General News of Tuesday, 5 January 2021

Source: mynewsgh.com

How colleagues lied, denied me Journalist of the Year award - Adeti recounts

Edward Adeti, Investigative Journalist Edward Adeti, Investigative Journalist

Investigative Journalist, Edward Adeti has recounted how colleagues in the media fraternity conspired and wrote a petition against him to be denied a top journalist award in the country.

He disclosed that there is hatred among members of the fraternity in the Upper East region where he plies his trade to the extent some persons are prepared to stand on the side of the bad guys against him.

Reacting to claims made by the Former Minister of State at the Presidency Rockson Ayine Bukari that he will be willing to forgive him if he calls to apologise, the undercover journalist who was the brain behind the infamous bribe take, took colleague journalists to the cleaners for offering him the platform to repair his badly bruised image.

A post on his Facebook page reads "Look, the evil some media practitioners in this region are doing against their few colleagues who want to do the right thing is beyond what words can describe. I have been writing from childhood, yet I can’t find words to best describe the depth of that evil and hate. Many are not aware of the sacrifices investigative journalists make to save them.

They met me and promised to transform my life if I agreed to cover up the dark secrets of their ex-parte meetings with the judge. The cash and the motorbike were just the beginning. The CEO of the Chinese mining company (Shaanxi) is very wealthy. I’m told he is among the first ten richest men in China and he is the fifth foreign investor in all of America. A Deputy Attorney-General and Minister for Justice, whilst telling me I did the right thing by rejecting the items, told me I could have built three mansions if I had agreed to protect the company and the judge. I decided to put the public interest first.

After the judge recused himself and the Minister of State resigned (you know their names as revealed in the past online publications) the house where we lived was broken into. We were robbed. We had to throw away every food— cooked or raw— after the attack for fear of consuming any stuff the faceless attackers might have poisoned in our absence.

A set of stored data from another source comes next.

(** * Proactive-message scheduling and policy engine

    A shallow embedding of the scheduling core of the bot
    (bot/utils.py, bot/policy.py, bot/db.py, bot/main.py, bot/scheduler.py)
    and the properties of its plan store, policy functions, plan
    application and due-plan execution loop.

    Conventions of the embedding.
    - A [datetime] is a count of microseconds on the wall clock of the
      configured zone (Python compares, shifts and [replace]s aware
      datetimes that share a tzinfo on their wall-clock fields); the bounds
      of the datetime type (years 1..9999) are not modelled.
    - A [time] is the record of its four fields; Python orders times by the
      tuple (hour, minute, second, microsecond), which for times within
      their field ranges is the order of [time_us] (lemma [time_us_lex]).
    - A table of the SQLite store is the list of its rows in rowid order;
      UPDATE .. WHERE is a [map], SELECT .. WHERE a [filter].
    - Floats (confidence, probabilities) are rationals. *)

From Stdlib Require Import ZArith List String Bool Lia QArith.
From Stdlib Require Import Sorting.Sorted Sorting.Permutation.
Import ListNotations.
Local Open Scope Z_scope.

(* ------------------------------------------------------------------ *)
(** ** datetime, time, timedelta *)

Module Datetime.

Record time := mkTime {
  hour : Z;
  minute : Z;
  second : Z;
  microsecond : Z
}.

Definition time_valid (t : time) : Prop :=
  0 <= hour t < 24 /\ 0 <= minute t < 60 /\
  0 <= second t < 60 /\ 0 <= microsecond t < 1000000.

Definition US_PER_SECOND : Z := 1000000.
Definition US_PER_MINUTE : Z := 60 * US_PER_SECOND.
Definition US_PER_HOUR : Z := 60 * US_PER_MINUTE.
Definition US_PER_DAY : Z := 24 * US_PER_HOUR.

(** Microseconds since midnight. *)
Definition time_us (t : time) : Z :=
  hour t * US_PER_HOUR + minute t * US_PER_MINUTE
  + second t * US_PER_SECOND + microsecond t.
(** *** Field updates *)

Definition set_host (h : Host) (w : World) : World :=
  {| host := h; assets := assets w; keys := keys w; touchControls := touchControls w;
     controlParams := controlParams w; flight := flight w; particles := particles w;
     view := view w |}.
Definition set_keys (k : gmap string bool) (w : World) : World :=
  {| host := host w; assets := assets w; keys := k; touchControls := touchControls w;
     controlParams := controlParams w; flight := flight w; particles := particles w;
     view := view w |}.
Definition set_touchControls (t : TouchControls) (w : World) : World :=
  {| host := host w; assets := assets w; keys := keys w; touchControls := t;
     controlParams := controlParams w; flight := flight w; particles := particles w;
     view := view w |}.
Definition set_flight (f : Flight) (w : World) : World :=
  {| host := host w; assets := assets w; keys := keys w; touchControls := touchControls w;
     controlParams := controlParams w; flight := f; particles := particles w;
     view := view w |}.
Definition set_particles (p : Particles) (w : World) : World :=
  {| host := host w; assets := assets w; keys := keys w; touchControls := touchControls w;
     controlParams := controlParams w; flight := flight w; particles := p;
     view := view w |}.
Definition set_view (v : View) (w : World) : World :=
  {| host := host w; assets := assets w; keys := keys w; touchControls := touchControls w;
     controlParams := controlParams w; flight := flight w; particles := particles w;
     view := v |}.

Definition set_elapsedTime (t : R) (h : Host) : Host :=
  {| elapsedTime := t; rng := rng h; rngUsed := rngUsed h; timers := timers h;
     nextTimerId := nextTimerId h; console := console h |}.
Definition set_rngUsed (n : nat) (h : Host) : Host :=
  {| elapsedTime := elapsedTime h; rng := rng h; rngUsed := n; timers := timers h;
     nextTimerId := nextTimerId h; console := console h |}.
Definition set_timers (t : gset positive) (n : positive) (h : Host) : Host :=
  {| elapsedTime := elapsedTime h; rng := rng h; rngUsed := rngUsed h; timers := t;
     nextTimerId := n; console := console h |}.
Definition set_console (c : list string) (h : Host) : Host :=
  {| elapsedTime := elapsedTime h; rng := rng h; rngUsed := rngUsed h; timers := timers h;
     nextTimerId := nextTimerId h; console := c |}.

(** ** Host services *)

(** [clock.getDelta()]: [diff] is the wall-clock time since the previous
    query; it is added to [elapsedTime] and returned. *)
Definition Clock_getDelta (diff : R) (h : Host) : R * Host :=
  (diff, set_elapsedTime (elapsedTime h + diff) h).

(** [clock.getElapsedTime()] calls [getDelta] and returns [elapsedTime]. *)
Definition Clock_getElapsedTime (diff : R) (h : Host) : R * Host :=
  let h' := snd (Clock_getDelta diff h) in (elapsedTime h', h').

(** [Math.random()] *)
Definition Math_random (h : Host) : R * Host :=
  (rng h (rngUsed h), set_rngUsed (S (rngUsed h)) h).

Definition console_log (msg : string) (h : Host) : Host :=
  set_console (console h ++ [msg]) h.

(** [setTimeout(resetSimulation, CRASH_RESET_DELAY)]: a fresh identifier joins
    the pending timers. *)
Definition setTimeout (h : Host) : positive * Host :=
  (nextTimerId h, set_timers ({[ nextTimerId h ]} ∪ timers h) (Pos.succ (nextTimerId h)) h).

Definition clearTimeout (id : positive) (h : Host) : Host :=
  set_timers (timers h ∖ {[ id ]}) (nextTimerId h) h.

(** ** Particle ring buffers *)

(** [for (let i = 0; i < n; i++) body]: the body run for [i = 0 .. n-1]. *)
Definition for_loop {S : Type} (n : nat) (body : nat -> S -> S) (s : S) : S :=
  fold_left (fun s i => body i s) (seq 0 n) s.

#[global] Arguments for_loop : simpl never.

(** How many integers [i >= 0] satisfy [i < bound]. *)
Definition loopCount (bound : R) : nat := Z.to_nat (Math_ceil bound).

My second child was ill at the time; we threw away his medicines as well because we were not sure if the medicines, too, had been poisoned. Then, my family and I went apart to undisclosed locations. Anas gave me a great deal of support at the time and he was among the few people who knew where I was. Kent Mensah and Emmanuel K. Dogbevi linked me to the Committee to Protect Journalists (CPJ).

When I returned to the region, a handful of colleagues (Senyalah Castro Cazo, Francis Dabang, Chidozie Stephen Ngams, Gaspard Ayuureneeya, Agana Blessing Simon and a few others) supported me and have continued to do so. Some media practitioners rather supported a reprisal move by an evil empire in the region to evict me from where I lived for exposing their dark deeds. But I found even a better place without a struggle with support from the good people in the region. When I was due to pick up an award as the Best Journalist of the Year in the country, the same media practitioners, led by a journalist who had stood unsuccessfully as a witness against me in court sometime ago when I was sued ‘in the line of duty’ in the region, wrote “a misleading petition” that I should not be given that award. Nobody knew there was such a petition except the petitioners and the addressee. I was not copied. It was only after I was denied the award it came to light that there was a petition. And they have done worse things than I have mentioned here.

I was telling Simon Agana on air this morning that if wealth, fame and awards were my aims in Journalism, the haters of the unchanging truth and the lovers of the fleeting mammon would have succeeded in shifting my focus through their secret and open prejudices. These are not my aims. Just as I said in an earlier post today, I will address those who have chosen the side of oppression, those who are putting their interest first ahead of the public interest, in due course.

I’m not saying this here because I need anything from anyone. Honestly and humbly speaking, if anybody calls me to offer any help because of this post, I won’t welcome it. It is serious. There is a reason for letting you know this. I only must say this because some people certainly did not know the agonising sacrifices we go through in silence (even whilst we smile) because some people feel we must die because we have refused to do what they do and we have been an obstacle to their selfish interests. I can’t count what I have lost. I must announce it here and now for the public to know that we have arrived on the threshold of a new era where we now need to protect journalists from journalists.”